Il tribunale delle Libertà ha rigettato il ricorso del dottor Pierpaolo Correale, ex primario del reparto di oncologia del Gom di Reggio Calabria, contro la sospensione per un anno dal servizio. Di fatto, però, c’è una buona notizia per tutti coloro che erano stati colpiti da questa intricata vicenda (a partire dai familiari dei pazienti del reparto) i cui contorni, poco nitidi fin dall’inizio, iniziano un passo alla volta a delinearsi per ciò che sono realmente: è caduta l’accusa di concorso morale in truffa. E non è la prima grave accusa che cade.
All’indomani della bufera sul reparto di oncologia, infatti, a fare clamore era stata la gravissima accusa di omicidio colposo, caduta in realtà già in seguito all’interrogatorio. Restano dunque in piedi solo due delle accuse iniziali, ovvero la somministrazione di farmaci inattivi e l’abuso d’ufficio. Ma considerando che ancora il dibattimento non è nemmeno iniziato, si tratta già di un quadro positivo, preludio di sorprese che potrebbero rivelare tutt’altro rispetto ai proclami altisonanti del post bufera. Riabilitando l’attività del reparto nel corso degli anni “incriminati” e quindi di tutto l’Ospedale.
Le accuse e il presunto pericolo di reiterazione
L’attuale misura cautelare pendente sul dottor Correale è stata chiesta dalla dottoressa Modica il 24 maggio 2023. Venne nominato un primo giudice che, dopo poco, si è dimesso. E’ stato così nominato, dopo circa un mese, un secondo giudice che a sua volta ha preso in carica la documentazione, prendendosi un altro mese di tempo. A fronte di questo sono stati effettuati due interrogatori e a quel punto il giudice, dopo cinque mesi, ha emesso dispositivo il 24 novembre 2023, ovvero all’indomani di un ricorso (articolo 700) con cui il dottor Correale contestava il suo demansionamento da parte dell’azienda.
Ora, il tribunale della Libertà si è pronunciato confermando la misura interdittiva dall’esercizio della professione medica, così come richiesta dal Pubblico ministero che ha dato il via alle indagini, sia per Correale che per il collega Giannicola. Il tribunale ha confermato la misura perché ritiene sussistenti le esigenze di pericolo di reiterazione del reato, ovvero la somministrazione di farmaci inattivi e l’abuso d’ufficio, con falso ideologico.
La denuncia e le “colpe” di Correale
Dati i presupposti, gli imputati ricorreranno ora in Cassazione, per richiedere la rimodulazione della misura cautelare, che secondo la linea difensiva di Correale, “non è supportata da una corretta valutazione di questo presunto pericolo, perché a dire dei denuncianti, ovvero medici interni del reparto che hanno denunciato presunte gravissime lesioni su innumerevoli pazienti per via delle terapie attivate da Correale e Giannicola, si parla dell’omicidio di un paziente“. Nel momento in cui i Nas sequestrano però numerose cartelle, oltre un migliaio, a marzo 2021, il presunto morto era ancora vivo. E già questo la dice lunga.

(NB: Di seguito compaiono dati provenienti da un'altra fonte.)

Definition step (s : server) (e : N * event) : server :=
  let '(now, ev) := e in
  match ev with
  | Connection ws fresh ip userAgent => onWsConnection s now ws fresh ip userAgent
  | Message ws p fresh =>
      match handlers s !! ws with
      | Some clientId => onMessage s now fresh ws clientId p
      | None => s
      end
  | Closing ws => close_socket s ws
  | Close ws =>
      match handlers s !! ws with
      | Some clientId => handleClientDisconnect (close_socket s ws) clientId
      | None => s
      end
  | SocketError ws =>
      match handlers s !! ws with
      | Some clientId => handleClientDisconnect s clientId
      | None => s
      end
  end.

Definition new_server (ip : string) (port : N) : server :=
  Server ip port ∅ ∅ ∅ ∅ [].

Definition run (s : server) (trace : list (N * event)) : server :=
  foldl step s trace.

(** *** Observations *)

(** The rooms whose member set holds [clientId]. *)
Definition rooms_of (s : server) (clientId : string) : list jsval :=
  (map_to_list (filter (λ kv, clientId ∈ r_clients kv.2) (rooms s))).*1.

(** The socket on which a broadcast reaches member [id], if any: the
    member is not the excluded one, is registered and its socket is open. *)
Definition recipient (s : server) (excludeClient : option string)
    (id : string) : option nat :=
  if decide (Some id = excludeClient) then None
  else c ← clients s !! id;
       if decide (c_ws c ∈ open_ws s) then Some (c_ws c) else None.

(** The sockets a broadcast to [roomId] reaches, in the order of the
    member set. *)
Definition recipients (s : server) (roomId : jsval)
    (excludeClient : option string) : list nat :=
  match rooms s !! roomId with
  | None => []
  | Some r => omap (recipient s excludeClient) (r_clients r)
  end.

(** The same message on each of the sockets. *)
Definition to_each (msg : out_msg) (sockets : list nat) : list (nat * out_msg) :=
  (λ ws, (ws, msg)) <$> sockets.

(** What was sent on socket [ws]. *)
Definition inbox (s : server) (ws : nat) : list out_msg :=
  omap (λ '(w, msg), if decide (w = ws) then Some msg else None) (sent s).



(** Every room of the registry has at least one member. *)
Definition rooms_nonempty (s : server) : Prop :=
  ∀ rid r, rooms s !! rid = Some r → r_clients r ≠ [].

(** Messages as a client puts them on the wire. *)
Definition join_room (roomId : string) : payload :=
  PObject {[ "type" := VStr "join-room"; "roomId" := VStr roomId ]}.

Definition create_room (roomName : string) : payload :=
  PObject {[ "type" := VStr "create-room"; "roomName" := VStr roomName ]}.

End Relay.

(** ** Invariants of the server state *)

Module RelayObs.
Import Relay.

(** No member list holds an id twice. *)
Definition members_nodup (s : server) : Prop :=
  ∀ rid r, rooms s !! rid = Some r → NoDup (r_clients r).





(** No other registered client uses the socket of [c]. *)
Definition own_socket (s : server) (clientId : string) (c : client) : Prop :=
  ∀ id c', clients s !! id = Some c' → c_ws c' = c_ws c → id = clientId.

(** The sockets a signaling message of [clientId] is relayed to. *)
Definition signaling_targets (s : server) (clientId : string) : list nat :=
  match clients s !! clientId with
  | Some c => if truthy (c_room c) then recipients s (c_room c) (Some clientId) else []
  | None => []
  end.

End RelayObs.

(** ** The image library ([app.js]) *)

Module Library.

(** [s.split(c)[1]]: the text between the first [c] and the second, if
    there is a first [c]. *)
Fixpoint after_char (c : ascii) (s : string) : option string :=
  match s with
  | EmptyString => None
  | String a s' => if Ascii.eqb a c then Some s' else after_char c s'
  end.

Fixpoint before_char (c : ascii) (s : string) : string :=
  match s with
  | EmptyString => EmptyString
  | String a s' =>
      if Ascii.eqb a c then EmptyString else String a (before_char c s')
  end.

Definition second_field (c : ascii) (s : string) : option string :=
  before_char c <$> after_char c s.

(** [s.toUpperCase()] on the letters a to z; other characters are kept
    (the texts it is applied to are MIME types). *)
Definition upper_ascii (a : ascii) : ascii :=
  let n := nat_of_ascii a in
  if (97 <=? n) && (n <=? 122) then ascii_of_nat (n - 32) else a.

Fixpoint toUpperCase (s : string) : string :=
  match s with
  | EmptyString => EmptyString
  | String a s' => String (upper_ascii a) (toUpperCase s')
  end.

(** A [File] as the browser hands it over. *)
Record file := File {
  f_name : string;
  f_type : string;
  f_size : N
}.

(** An entry of [this.images].  [id] is the number
    [Date.now() + Math.random()], kept as a key compared with [==]; the
    [file] object itself, the [addedAt] text and the format, dimensions
    and time that processing records are left out. *)
Record image := Image {
  img_id : N;
  img_name : string;
  img_size : N;
  img_type : string;
  img_width : N;
  img_height : N;
  img_src : string;
  img_processed : bool;
  img_processedSize : option N;
  img_processedSrc : option string
}.

(** *** The checks of [processFiles] *)

Definition supportedTypes : list string :=
  ["image/jpeg"; "image/jpg"; "image/png"; "image/webp"; "image/gif";
   "image/bmp"; "image/svg+xml"].

(** [50 * 1024 * 1024] *)
Definition maxFileSize : N := 50 * 1024 * 1024.

(** [this.storageData.limit], [1000 * 1024 * 1024] *)
Definition storageLimit : Z := 1000 * 1024 * 1024.
(** Bounds 0 and -1 in training: the filter drops an example of length 5. *)
Lemma input_fn_ignores_length_bounds_witness :
  _filter_example {[ "length" := 5 ]} PyNone (Some 0) (Some (-1)) = false.
Proof.
  apply (proj1 (proj2 (proj2 (input_fn_ignores_length_bounds TRAIN 32 1000 5 ∅
                  "src.txt" (Some "tgt.txt") (Some 0) (Some (-1)))))).
  - exists 5. reflexivity.
  - exists 0. split; [reflexivity | lia].
Defined.

(** * Further properties of the code *)

(** ** Bucket widths and bucket ids *)

Lemma bucket_width_unset_or_positive (maximum_features_length : option Z)
    (num_buckets : Z) :
  1 < num_buckets ->
  unset_or_positive maximum_features_length ->
  exists width,
    bucket_width maximum_features_length num_buckets = Ok width /\ 1 <= width
    /\ forall m, maximum_features_length = Some m ->
         m <= num_buckets * width /\ num_buckets * (width - 1) < m.
Proof.
  intros Hn Hpos. unfold bucket_width, py_floordiv.
  destruct maximum_features_length as [m|].
  - specialize (Hpos m eq_refl).
    destruct (Z.eqb_spec m 0) as [?|_]; [lia|].
    destruct (Z.eqb_spec num_buckets 0) as [?|_]; [lia|].
    exists ((m + num_buckets - 1) / num_buckets).
    pose proof (Z.div_mod (m + num_buckets - 1) num_buckets ltac:(lia)) as Hdm.
    pose proof (Z.mod_pos_bound (m + num_buckets - 1) num_buckets ltac:(lia)) as Hr.
    split; [reflexivity|]. split; [nia|].
    intros m' [= <-]. split; nia.
  - exists 10. split; [reflexivity|]. split; [lia|]. intros m [=].
Qed.

(** X1: for a positive bound, the width computed at line 220 is the least
    width with which [num_buckets] buckets reach the bound: it is at
    least 1, [num_buckets * width] is at least the bound, and one less
    would fall short. *)
Theorem bucket_width_least_cover (m num_buckets : Z) :
  1 < num_buckets -> 0 < m ->
  exists width,
    bucket_width (Some m) num_buckets = Ok width
    /\ 1 <= width
    /\ m <= num_buckets * width
    /\ num_buckets * (width - 1) < m.
Proof.
  intros Hn Hm.
  destruct (bucket_width_unset_or_positive (Some m) num_buckets Hn)
    as (width & Hw & Hone & Hcover).
  { intros m' [= <-]. exact Hm. }
  exists width. destruct (Hcover m eq_refl). auto.
Qed.

(** X2: an example without [length] makes the key function raise
    [KeyError]. *)
Theorem key_func_missing_length (maximum_features_length : option Z)
    (num_buckets : Z) (features : gmap string Z) (labels : pyobj Z) :
  1 < num_buckets ->
  features !! "length" = None ->
  key_func maximum_features_length num_buckets features labels
  = Raise (KeyError "length").
Proof.
  intros Hn Hl. unfold key_func, getitem.
  rewrite (bucket_width_value _ _ Hn), Hl. reflexivity.
Qed.
Lemma exit_restores_settings_witness :
  _settings (__enter__ (demo_init [on_time 11])) =
    Some (get_settings (world (demo_init [on_time 11]))) ∧
  (∃ registrations,
     calls (__enter__ (demo_init [on_time 11])) =
       calls (demo_init [on_time 11]) ++
       CallGetSettings ::
       CallApplySettings (sync_settings (delta_seconds (demo_init [on_time 11]))) ::
       registrations) ∧
  ∃ self',
    __exit__ (tick (tick (demo_entered [on_time 11]) 1%Q).2 1%Q).2 = (Ret (), self') ∧
    get_settings (world self') = get_settings (world (demo_init [on_time 11])).
Proof.
  apply (exit_restores_settings (λ _, True) (demo_init [on_time 11])).
  eapply rtc_l; [apply (step_tick _ _ 1%Q); by apply Forall_true|].
  eapply rtc_l; [apply (step_tick _ _ 1%Q); by apply Forall_true|].
  apply rtc_refl.
Defined.

Lemma tick_bundle_order_witness :
  callbacks (demo_entered [image_first 11]) =
    zip (OnTick :: map Sensor [7%nat]) (seq 0 (S (length [7%nat]))) ∧
  map sim_item_source [snapshot 11; image 11] = OnTick :: map Sensor [7%nat].
Proof.
  apply (tick_bundle_order sim_item_source (demo_world [image_first 11])
           [7%nat] ∅ (demo_init [image_first 11])
           (demo_entered [image_first 11]) 1%Q [snapshot 11; image 11]
           (tick (demo_entered [image_first 11]) 1%Q).2).
  - apply demo_init_eq.
  - apply rtc_refl.
  - by repeat constructor.
  - vm_compute. reflexivity.
Defined.

(** C7, counterexample: the settings [__enter__] hands to the handle have
    [no_rendering_mode] off, which leaves rendering on. *)
Lemma enter_keeps_rendering :
  ∃ s, CallApplySettings s ∈ calls (demo_entered []) ∧
       no_rendering_mode s = false ∧ no_rendering_mode s ≠ true.
Proof.
  exists (mkWorldSettings false true (1 # 20)%Q). split_and!; [|done..].
  apply list_elem_of_lookup. by exists 1%nat.
Qed.



(** C9, counterexample: after two exits the saved settings were handed to
    the handle twice, the second time by the second exit.  The second exit
    is not idle on the settings either: when the caller has applied other
    settings after the first exit, the second exit replaces them by the
    saved ones. *)
Lemma second_exit_restores_again :
  (__exit__ (demo_entered [])).1 = Ret () ∧
  (__exit__ (__exit__ (demo_entered [])).2).1 = Ret () ∧
  calls (__exit__ (__exit__ (demo_entered [])).2).2 =
    calls (__exit__ (demo_entered [])).2 ++ [CallApplySettings demo_settings] ∧
  restorations (__exit__ (demo_entered [])).2 = 1%nat ∧
  restorations (__exit__ (__exit__ (demo_entered [])).2).2 = 2%nat ∧
  get_settings
    (world (reconfigured (__exit__ (demo_entered [])).2 other_settings)) =
    other_settings ∧
  get_settings
    (world (__exit__ (reconfigured (__exit__ (demo_entered [])).2
                        other_settings)).2) = demo_settings ∧
  demo_settings ≠ other_settings.
Proof. vm_compute. done. Qed.

Lemma exit_twice_witness :
  ∃ s self2,
    _settings (demo_entered []) = Some s ∧
    __exit__ (__exit__ (demo_entered [])).2 = (Ret (), self2) ∧
    calls self2 =
      calls (demo_entered []) ++ [CallApplySettings s; CallApplySettings s] ∧
    get_settings (world (__exit__ (demo_entered [])).2) = s ∧
    get_settings (world self2) = s.
Proof.
  apply (exit_twice (demo_entered []) (__exit__ (demo_entered [])).2).
  reflexivity.
Defined.


(** ** Further properties of the class *)

Section MoreRetrieval.
Context {Item : Type} `{FrameItem Item}.
Implicit Types (q : list Item) (qs : list (list Item)) (f : option Z).



Lemma retrieve_all_Ret_length f qs timeout data qs' :
  retrieve_all f qs timeout = (Ret data, qs') → length data = length qs.
Proof.
  intros Hall%retrieve_all_Ret_inv.
  induction Hall; simpl; [done|]. by f_equal.
Qed.



End MoreRetrieval.

Section MoreTick.
Context {World Item : Type} `{FrameItem Item} `{SimulationHandle World Item}.
Implicit Types (self : @CarlaSyncMode World Item) (timeout : Q).


(** X4: a returned bundle has one item per queue, and [tick] neither adds
    nor removes queues, whatever its outcome. *)
Theorem tick_bundle_length self timeout r self' :
  tick self timeout = (r, self') →
  length (_queues self') = length (_queues self) ∧
  ∀ data, r = Ret data → length data = length (_queues self).
Proof.
  intros Htick.
  destruct (tick_same self timeout) as (_ & _ & _ & _ & _ & _ & Hlen).
  rw Htick /= in Hlen. split; [done|]. intros data ->.
  apply tick_Ret_inv in Htick as [Hall%retrieve_all_Ret_length _].
  by rw Hall stepped_queues deliver_all_length.
Qed.

(** X5: [tick] takes items off the front of the queues only: what is on a
    queue after the call, returned or raised, is a tail of what was on it
    after the step, in the same order. *)
Theorem tick_leaves_tails self timeout :
  Forall2 (λ q' q, q' `suffix_of` q)
    (_queues (tick self timeout).2) (_queues (stepped self)).
Proof. rw tick_state /=. apply retrieve_all_suffixes. Qed.

(** X6: [tick] on an object that was built but never entered has no queue
    to read: it steps the simulation, stores the new frame id and returns
    an empty bundle. *)
Theorem tick_before_enter (w : World) sns kwargs self timeout :
  __init__ w sns kwargs = Ret self →
  ∃ self',
    tick self timeout = (Ret [], self') ∧
    frame self' = Some (world_tick w).1.1 ∧
    world self' = (world_tick w).2 ∧
    calls self' = [CallTick].
Proof.
  intros (Hw & _ & _ & Hq & _ & Hcalls & _)%init_fresh.
  assert (_queues (stepped self) = []) as Hqs.
  { apply length_zero_iff_nil. by rw stepped_queues deliver_all_length Hq. }
  exists (tick self timeout).2.
  destruct (tick_same self timeout) as (_ & _ & _ & _ & -> & -> & _).
  rw tick_frame Hw Hcalls. split_and!; [|done..].
  unfold tick. by rw Hqs.
Qed.

End MoreTick.

Section MoreDelivery.
Context {Item : Type}.
Implicit Types (qs : list (list Item)) (cbs : list (Producer * nat)).

Lemma deliver_grows cbs qs (px : Producer * Item) i q :
  qs !! i = Some q →
  ∃ q', deliver cbs qs px !! i = Some q' ∧ q `prefix_of` q'.
Proof.
  unfold deliver. revert qs q.
  induction cbs as [|[p j] cbs IH]; intros qs q Hq; simpl; [by eauto|].
  case_decide; [|by apply IH]. unfold put.
  destruct (decide (j = i)) as [->|Hne].
  - destruct (IH (alter (λ q, q ++ [px.2]) i qs) (q ++ [px.2]))
      as (q' & Hq' & Hpre); [by rw list_lookup_alter_eq Hq|].
    exists q'. split; [done|]. etrans; [|done]. by apply prefix_app_r.
  - apply IH. by rw list_lookup_alter_ne.
Qed.

Lemma deliver_puts cbs qs (px : Producer * Item) i :
  (px.1, i) ∈ cbs → (i < length qs)%nat →
  ∃ q', deliver cbs qs px !! i = Some q' ∧ px.2 ∈ q'.
Proof.
  unfold deliver. revert qs.
  induction cbs as [|[p j] cbs IH]; intros qs Hin Hi; [by apply elem_of_nil in Hin|].
  simpl. apply elem_of_cons in Hin as [[= <- <-]|Hin].
  - rw decide_True //.
    destruct (lookup_lt_is_Some_2 qs i Hi) as [q Hq].
    destruct (deliver_grows cbs (put i px.2 qs) px i (q ++ [px.2]))
      as (q' & Hq' & Hpre); [by rw /put list_lookup_alter_eq Hq|].
    exists q'. split; [done|].
    destruct Hpre as [k ->]. set_solver.
  - apply IH; [done|]. case_decide; [by rw put_length|done].
Qed.



(** X7: a delivery only appends.  Every queue keeps what it held, in front
    and in order, and no queue is added or removed; each queue registered
    for the delivering producer holds the item afterwards. *)
Theorem deliver_appends cbs qs (px : Producer * Item) :
  length (deliver cbs qs px) = length qs ∧
  (∀ i q, qs !! i = Some q →
     ∃ q', deliver cbs qs px !! i = Some q' ∧ q `prefix_of` q') ∧
  (∀ i, (px.1, i) ∈ cbs → (i < length qs)%nat →
     ∃ q', deliver cbs qs px !! i = Some q' ∧ px.2 ∈ q').
Proof.
  split_and!.
  - apply deliver_length.
  - intros i q. apply deliver_grows.
  - intros i. apply deliver_puts.
Qed.

End MoreDelivery.

Section MoreScope.
Context {World Item : Type} `{FrameItem Item} `{SimulationHandle World Item}.
Implicit Types (self : @CarlaSyncMode World Item) (timeout : Q).


(** What a block leaves alone, whatever is delivered. *)
Lemma block_shape P self self' :
  rtc (block_step P) self self' →
  sensors self' = sensors self ∧ callbacks self' = callbacks self ∧
  _settings self' = _settings self ∧
  delta_seconds self' = delta_seconds self ∧
  length (_queues self') = length (_queues self).
Proof.
  induction 1 as [|self self1 self2 Hstep _ (-> & -> & -> & -> & ->)]; [done|].
  destruct Hstep as [self timeout _|self px _]; simpl.
  - by destruct (tick_same self timeout) as (-> & -> & -> & -> & _ & _ & ->).
  - by rw deliver_length.
Qed.

Lemma block_step_Active `{!HandleLaws World Item} P self self' :
  block_step P self self' → Active self → Active self'.
Proof.
  intros [self1 timeout _|self1 px _]; [apply tick_Active|].
  intros (? & ? & ?). unfold Active. simpl. by rw deliver_length.
Qed.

Contro Correale parte dunque una denuncia in cui si fa presente che all’interno del reparto verrebbero attuate terapie non in linea con le linee guida nazionali. Correale e Giannicola, a dire dei denuncianti, abuserebbero dell’immunoterapia, vista in questa vicenda come fosse il male assoluto, e somministrerebbero terapie innovative ai pazienti, ovvero quelle immunologiche. Ma c’è una punto da chiarire sulla somministrazione dei farmaci inattivi: erroneamente sta circolando la notizia di farmaci scaduti, ma non è mai stata questa l’accusa. Non c’è alcun farmaco scaduto, come avevano già precisato i legali di Correale con una smentita pubblicata a fine novembre. Si contesta a Correale di aver effettuato 13 terapie, su migliaia mai contestate, a pazienti in stato avanzato della malattia, ovvero quando l’alternativa terapeutica valida sarebbe stata l’astensionismo.
In sostanza, Correale è sotto processo perché ha provato a curare quando invece il paziente, secondo le linee guida nazionali, doveva solo essere lasciato morire. Come emerso nel corso del procedimento, le cure di Correale in alcuni casi non hanno sortito alcun effetto, in altri hanno prolungato di pochi mesi la vita di pazienti destinati alla morte. Mai, comunque, il dottore e il reparto vengono accusati di aver fatto del male a qualcuno.